Sister Isabella went to her and whispered. Mariana heard only the word Joaquina, saw the ripple of annoyance, but the abbess’s voice was back in control as she spoke. “Very well, Sister Isabella. I will come now. Sister Mariana, wait for me in your cell.”
In the abbess’s study Joaquina was groveling and in tears. “Why are you so angry with me? I did see him.”
The abbess spoke hissingly. “Your behavior has been beneath contempt. If you had the faintest glimmering of what the religious life is about, you could never maliciously have poisoned your Sisters’ minds with vicious tales.”
In an agony of sobs Joaquina fell to the floor; the shadow of the crucifix struck harshly across her as though with a blow.

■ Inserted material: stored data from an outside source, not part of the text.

(* ===== verification/ForkState.v ===== *)
(** * The state of forks: evm/core/src/backend/mod.rs, backend/snapshot.rs

    A [Fork] is a database over a remote backend and the journal of loaded
    accounts; [BackendInner] keeps the tables from the numbers a test uses to
    fork identifiers and from those to the slots of a vector.  Here are the
    data, the tables' operations and the functions that carry accounts from
    one fork to another.  revm's journal and [CacheDB] have the fields this
    code uses ([StateDb.CacheDB] is the cache); their methods are the
    interface [RevmDb]. *)
From stdpp Require Import base list gmap strings.
From Stdlib Require Import ZArith Lia.
From S2P Require Import Prelude Containers StateDb Snapshots MultiFork.
#[local] Open Scope list_scope.

#[local] Abbreviation Address := Z (only parsing).
#[local] Abbreviation U256 := Z (only parsing).
#[local] Abbreviation B256 := Z (only parsing).
Abbreviation LocalForkId := Z (only parsing).
Abbreviation ForkLookupIndex := nat (only parsing).

(** ** Types of revm *)
Class RevmTypes := {
  Bytecode : Type;
  DbStatus : Type;        (* [AccountState] of the cache *)
  Status : Type;          (* [AccountStatus] of the journal *)
  SlotRest : Type;
  AccountRest : Type;
  JournalRest : Type;
  FLog : Type;
  DbError : Type;
  EmptyDb : Type;
}.

Section types.
Context `{!ForkTypes, !RevmTypes}.

Abbreviation Info := (AccountInfo Bytecode).

Record EvmStorageSlot := mkSlot {
  original_value : U256; present_value : U256; slot_rest : SlotRest;
}.
Record Account := mkAccount {
  acc_info : Info; acc_storage : gmap U256 EvmStorageSlot; status : Status;
  acc_rest : AccountRest;
}.
Record JournaledState := mkJournaledState {
  state : gmap Address Account; logs : list FLog; depth : Z; journal_rest : JournalRest;
}.

(** [CacheDB<ExtDB>]: the cache and the database below it. *)
Record CachedDb (Ext : Type) := mkCachedDb {
  cache : CacheDB Bytecode DbStatus; ext : Ext;
}.
Record Fork := mkFork { db : CachedDb SharedBackend; journaled_state : JournaledState }.
End types.
Arguments mkCachedDb {_ Ext} _ _.
Arguments cache {_ Ext} _.
Arguments ext {_ Ext} _.

(** What is called of revm: the accounts' flags, the default account, and the
    methods of [CacheDB] for any database below. *)
Class RevmDb `{!ForkTypes, !RevmTypes} := {
  is_created : Status → bool;
  is_touched : Status → bool;
  account_from : AccountInfo Bytecode → Account;
  default_info : AccountInfo Bytecode;
  KECCAK_EMPTY : B256;
  db_new {Ext : Type} : Ext → CachedDb Ext;
  empty_db : EmptyDb;
  db_basic {Ext} :
    CachedDb Ext → Address → CachedDb Ext * result DbError (option (AccountInfo Bytecode));
  db_load_account {Ext} :
    CachedDb Ext → Address → CachedDb Ext * result DbError (DbAccount Bytecode DbStatus);
  db_basic_ref {Ext} : CachedDb Ext → Address → result DbError (option (AccountInfo Bytecode));
  db_insert_account_info {Ext} : CachedDb Ext → Address → AccountInfo Bytecode → CachedDb Ext;
  db_commit {Ext} : CachedDb Ext → gmap Address Account → CachedDb Ext;
  db_insert_account_storage {Ext} :
    CachedDb Ext → Address → U256 → U256 → CachedDb Ext * result DbError unit;
  db_replace_account_storage {Ext} :
    CachedDb Ext → Address → gmap U256 U256 → CachedDb Ext * result DbError unit;
  db_storage {Ext} : CachedDb Ext → Address → U256 → CachedDb Ext * result DbError U256;
  db_storage_ref {Ext} : CachedDb Ext → Address → U256 → result DbError U256;
  db_code_by_hash {Ext} : CachedDb Ext → B256 → CachedDb Ext * result DbError Bytecode;
  db_code_by_hash_ref {Ext} : CachedDb Ext → B256 → result DbError Bytecode;
  db_block_hash {Ext} : CachedDb Ext → Z → CachedDb Ext * result DbError B256;
  db_block_hash_ref {Ext} : CachedDb Ext → Z → result DbError B256;
  is_precompile : SpecId → Address → bool;
  journal_new : SpecId → JournaledState;
  (* [JournalInner::load_account], whose result this code ignores *)
  journal_load_account :
    JournaledState → CachedDb SharedBackend → Address → JournaledState * CachedDb SharedBackend;
}.

Section state.
Context `{!ForkTypes, !RevmTypes, !RevmDb, !HashOrder Address}.
Implicit Types (j : JournaledState) (f : Fork) (a : Account).

Definition set_state j s : JournaledState := mkJournaledState s (logs j) (depth j) (journal_rest j).
Definition set_depth j d : JournaledState := mkJournaledState (state j) (logs j) d (journal_rest j).
Definition set_logs j l : JournaledState := mkJournaledState (state j) l (depth j) (journal_rest j).
Definition with_info a i : Account := mkAccount i (acc_storage a) (status a) (acc_rest a).
Definition with_storage a s : Account := mkAccount (acc_info a) s (status a) (acc_rest a).
Definition with_present (s : EvmStorageSlot) (v : U256) : EvmStorageSlot :=
  mkSlot (original_value s) v (slot_rest s).
Definition with_cache {Ext} (d : CachedDb Ext) c : CachedDb Ext := mkCachedDb c (ext d).

(** ** Carrying accounts over *)

(** [storage.extend(..)]: the new entries win. *)
Definition merge_journaled_state_data (addr : Address) (active fork : JournaledState)
    : JournaledState :=
  match state active !! addr with
  | Some acc =>
      let acc :=
        match state fork !! addr with
        | Some fork_account => with_storage acc (acc_storage acc ∪ acc_storage fork_account)
        | None => acc
        end in
      set_state fork (<[addr := acc]> (state fork))
  | None => fork
  end.

Definition merge_db_account_data {Ext} (addr : Address) (active : CachedDb Ext)
    (fork_db : CachedDb SharedBackend) : CachedDb SharedBackend :=
  match accounts (cache active) !! addr with
  | None => fork_db
  | Some acc =>
      let c := cache fork_db in
      let ct :=
        match contracts (cache active) !! code_hash (info acc) with
        | Some code => <[code_hash (info acc) := code]> (contracts c)
        | None => contracts c
        end in
      let acc' :=
        match accounts c !! addr with
        | None => acc
        | Some fork_account =>
            mkDbAccount (info fork_account) (account_state fork_account)
              (storage acc ∪ storage fork_account)
        end in
      with_cache fork_db (mkCacheDB (<[addr := acc']> (accounts c)) ct (block_hashes c))
  end.

Definition merge_account {Ext} (active : CachedDb Ext) j (target : Fork) (addr : Address) : Fork :=
  mkFork (merge_db_account_data addr active (db target))
    (merge_journaled_state_data addr j (journaled_state target)).

(** The second component is the active journal, which becomes the target's. *)
Definition merge_account_data {Ext} (accounts : list Address) (active : CachedDb Ext)
    j (target : Fork) : Fork * JournaledState :=
  let target := foldl (merge_account active j) target accounts in
  (target, journaled_state target).

Definition is_contract_in_state j (acc : Address) : bool :=
  match state j !! acc with
  | Some a => bool_decide (code_hash (acc_info a) ≠ KECCAK_EMPTY)
  | None => false
  end.

Definition is_contract f (acc : Address) : bool :=
  match db_basic_ref (db f) acc with
  | Ok (Some i) =>
      bool_decide (code_hash i ≠ KECCAK_EMPTY) || is_contract_in_state (journaled_state f) acc
  | _ => is_contract_in_state (journaled_state f) acc
  end.

(** [entry(caller).or_insert_with(..)]: the caller is in the journal, and in
    the database. *)
Definition ensure_caller (caller : Address) (current : JournaledState)
    (d : CachedDb SharedBackend) j : CachedDb SharedBackend * JournaledState :=
  match state j !! caller with
  | Some _ => (d, j)
  | None =>
      let caller_account := default default_info (acc_info <$> state current !! caller) in
      let d := match accounts (cache d) !! caller with
               | Some _ => d
               | None => db_insert_account_info d caller caller_account
               end in
      (d, set_state j (<[caller := account_from caller_account]> (state j)))
  end.

(** ** The environment *)
Definition update_current_env_with_fork_env (current fork : Env) : Env :=
  mkEnv (block_env fork) (cfg_env fork)
    (mkTxEnv (caller (env_tx current)) (kind (env_tx current)) (chain_id (env_tx fork))
       (tx_rest (env_tx current))).

(** ** Snapshots *)
Inductive BackendDatabaseSnapshot :=
| InMemory (d : CachedDb EmptyDb)
| Forked (id : LocalForkId) (fork_id : ForkId) (idx : ForkLookupIndex) (fork : Fork).

Record BackendStateSnapshot := mkBackendStateSnapshot {
  snap_db : BackendDatabaseSnapshot; snap_journal : JournaledState; snap_env : Env;
}.

(** The journal with the logs emitted since. *)
Definition snapshot_merge (s : BackendStateSnapshot) (current : JournaledState)
    : BackendStateSnapshot :=
  mkBackendStateSnapshot (snap_db s) (set_logs (snap_journal s) (logs current)) (snap_env s).

(** ** [BackendInner] *)
Record BackendInner := mkInner {
  launched_with_fork : option (ForkId * LocalForkId * ForkLookupIndex);
  issued_local_fork_ids : gmap Z ForkId;
  created_forks : gmap ForkId ForkLookupIndex;
  forks : list (option Fork);
  state_snapshots : StateSnapshots BackendStateSnapshot;
  has_state_snapshot_failure : bool;
  inner_caller : option Address;
  next_fork_id : LocalForkId;
  persistent_accounts : gset Address;
  spec_id : SpecId;
  cheatcode_access_accounts : gset Address;
}.
Implicit Types i : BackendInner.

Definition CHEATCODE_ADDRESS : Address := 0x7109709ECfa91a80626fF3989D68f67F5b1DD12D.
Definition DEFAULT_CREATE2_DEPLOYER : Address := 0x4e59b44847b379578588920ca78fbf26c0b4956c.
Definition CALLER : Address := 0x1804c8AB1F12E6bbf3894d4083f33e07309d1f38.
Definition TEST_CONTRACT_ADDRESS : Address := 0x7FA9385bE102ac3EAc297483Dd6233D62b3e1496.
Definition GLOBAL_FAIL_SLOT : U256 :=
  0x6661696c65640000000000000000000000000000000000000000000000000000.
Definition DEFAULT_PERSISTENT_ACCOUNTS : list Address :=
  [CHEATCODE_ADDRESS; DEFAULT_CREATE2_DEPLOYER; CALLER].

Definition inner_default (default_spec : SpecId) : BackendInner :=
  mkInner None ∅ ∅ [] snapshots_default false None 0 ∅ default_spec
    (list_to_set [CHEATCODE_ADDRESS; TEST_CONTRACT_ADDRESS; CALLER]).

Definition set_tables i issued created fs next : BackendInner :=
  mkInner (launched_with_fork i) issued created fs (state_snapshots i)
    (has_state_snapshot_failure i) (inner_caller i) next (persistent_accounts i)
    (spec_id i) (cheatcode_access_accounts i).
Definition set_forks i fs : BackendInner :=
  set_tables i (issued_local_fork_ids i) (created_forks i) fs (next_fork_id i).
Definition set_snapshots i s : BackendInner :=
  mkInner (launched_with_fork i) (issued_local_fork_ids i) (created_forks i) (forks i) s
    (has_state_snapshot_failure i) (inner_caller i) (next_fork_id i) (persistent_accounts i)
    (spec_id i) (cheatcode_access_accounts i).
Definition set_launched i l : BackendInner :=
  mkInner l (issued_local_fork_ids i) (created_forks i) (forks i) (state_snapshots i)
    (has_state_snapshot_failure i) (inner_caller i) (next_fork_id i) (persistent_accounts i)
    (spec_id i) (cheatcode_access_accounts i).
Definition set_failure i b : BackendInner :=
  mkInner (launched_with_fork i) (issued_local_fork_ids i) (created_forks i) (forks i)
    (state_snapshots i) b (inner_caller i) (next_fork_id i) (persistent_accounts i)
    (spec_id i) (cheatcode_access_accounts i).
Definition set_accounts i caller persistent access : BackendInner :=
  mkInner (launched_with_fork i) (issued_local_fork_ids i) (created_forks i) (forks i)
    (state_snapshots i) (has_state_snapshot_failure i) caller (next_fork_id i) persistent
    (spec_id i) access.
Definition set_spec i s : BackendInner :=
  mkInner (launched_with_fork i) (issued_local_fork_ids i) (created_forks i) (forks i)
    (state_snapshots i) (has_state_snapshot_failure i) (inner_caller i) (next_fork_id i)
    (persistent_accounts i) s (cheatcode_access_accounts i).

(** The errors of this module. *)
Inductive ForkError :=
| NoMatchingFork              (* No matching fork found for .. *)
| ForkDoesNotExist            (* Requested fork .. does not exist *)
| NoForkActive
| MissingAccount (a : Address)
| NoCheats (a : Address)
| Database (e : DbError)
| Remote (e : RpcError)
| MissingTransaction
| EvmError
| DuringBroadcast            (* cannot select forks during a broadcast *)
| ConfigError.               (* an unknown endpoint *)

Definition ok_or {E A} (o : option A) (e : E) : result E A :=
  match o with Some a => Ok a | None => Err e end.

Definition inner_ensure_fork_id i (id : LocalForkId) : result ForkError ForkId :=
  ok_or (issued_local_fork_ids i !! id) NoMatchingFork.
Definition ensure_fork_index i (id : ForkId) : result ForkError ForkLookupIndex :=
  ok_or (created_forks i !! id) NoMatchingFork.
Definition ensure_fork_index_by_local_id i (id : LocalForkId)
    : result ForkError ForkLookupIndex :=
  fork_id ← inner_ensure_fork_id i id; ensure_fork_index i fork_id.

(** [None] is a panic: no such slot, or its fork is taken. *)
Definition get_fork i (idx : ForkLookupIndex) : option Fork := mjoin (forks i !! idx).

Definition take_fork i (idx : ForkLookupIndex) : option (Fork * BackendInner) :=
  f ← mjoin (forks i !! idx); Some (f, set_forks i (<[idx := None]> (forks i))).

(** Also the write through [get_fork_mut]. *)
Definition set_fork i (idx : ForkLookupIndex) f : option BackendInner :=
  if bool_decide (idx < length (forks i))%nat
  then Some (set_forks i (<[idx := Some f]> (forks i))) else None.

(** The forks with their numbers; an index of the maps or of the vector that
    does not exist panics. *)
Definition forks_iter i : option (list (LocalForkId * Fork)) :=
  mapM (λ '(id, fork_id),
          idx ← created_forks i !! fork_id; f ← get_fork i idx; Some (id, f))
    (iter_map (issued_local_fork_ids i)).

Definition next_id i : LocalForkId * LocalForkId :=
  (next_fork_id i, wrap_u256 (next_fork_id i + 1)).

Definition insert_new_fork i (fork_id : ForkId) (d : CachedDb SharedBackend) j
    : BackendInner * (LocalForkId * ForkLookupIndex) :=
  let idx := length (forks i) in
  let '(id, next) := next_id i in
  (set_tables i (<[id := fork_id]> (issued_local_fork_ids i))
     (<[fork_id := idx]> (created_forks i)) (forks i ++ [Some (mkFork d j)]) next,
   (id, idx)).

Definition inner_revert_state_snapshot i (id : LocalForkId) (fork_id : ForkId)
    (idx : ForkLookupIndex) f : option BackendInner :=
  set_fork (set_tables i (<[id := fork_id]> (issued_local_fork_ids i))
              (<[fork_id := idx]> (created_forks i)) (forks i) (next_fork_id i)) idx f.

Definition update_fork_mapping i (id : LocalForkId) (fork_id : ForkId)
    (d : CachedDb SharedBackend) j : BackendInner * ForkLookupIndex :=
  let idx := length (forks i) in
  (set_tables i (<[id := fork_id]> (issued_local_fork_ids i))
     (<[fork_id := idx]> (created_forks i)) (forks i ++ [Some (mkFork d j)]) (next_fork_id i),
   idx).

(** A new database that keeps the persistent accounts. *)
Definition rolled_db i (active : CachedDb SharedBackend) (backend : SharedBackend)
    : CachedDb SharedBackend :=
  foldl (λ new_db addr, merge_db_account_data addr active new_db) (db_new backend)
    (iter_set (persistent_accounts i)).

Definition inner_roll_fork i (id : LocalForkId) (new_fork_id : ForkId) (backend : SharedBackend)
    : option (BackendInner * result ForkError ForkLookupIndex) :=
  match ensure_fork_index_by_local_id i id with
  | Err e => Some (i, Err e)
  | Ok idx =>
      slot ← forks i !! idx;
      let fs :=
        match slot with
        | Some f => <[idx := Some (mkFork (rolled_db i (db f) backend) (journaled_state f))]> (forks i)
        | None => forks i
        end in
      Some (set_tables i (<[id := new_fork_id]> (issued_local_fork_ids i))
              (<[new_fork_id := idx]> (created_forks i)) fs (next_fork_id i), Ok idx)
  end.

Definition inner_len i : nat := size (issued_local_fork_ids i).
Definition inner_is_empty i : bool := bool_decide (issued_local_fork_ids i = ∅).
Definition new_journaled_state i : JournaledState := journal_new (spec_id i).
End state.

The abbess stepped contemptuously around her and swept out of the room.
There are things that are unbearable.
… But the unbearable has to be borne. Is there anybody who has ever lived who has not been asked to bear more than is possible? And we do it. Most of the time we do it. Occasionally we go mad. We break under the unbearable. We fill the mental hospitals. We shriek and scream the blasphemy of our horror. Or we retreat into silence, loss of movement, the rigidity of the catatonic. Or we regress to the slobbering, self-soiling, mewling of infancy.
—I didn’t, Charlotte told herself.—In a sense I bore it. Someone sent my clothes to the cleaner’s and the blood was removed. In a few weeks I was even able to go out whenever Patrick wanted me to. I stopped waking up in the middle of the night screaming. I cooked the things Patrick liked to eat. I was even able to cook the things Andrew had liked to eat. I bore it.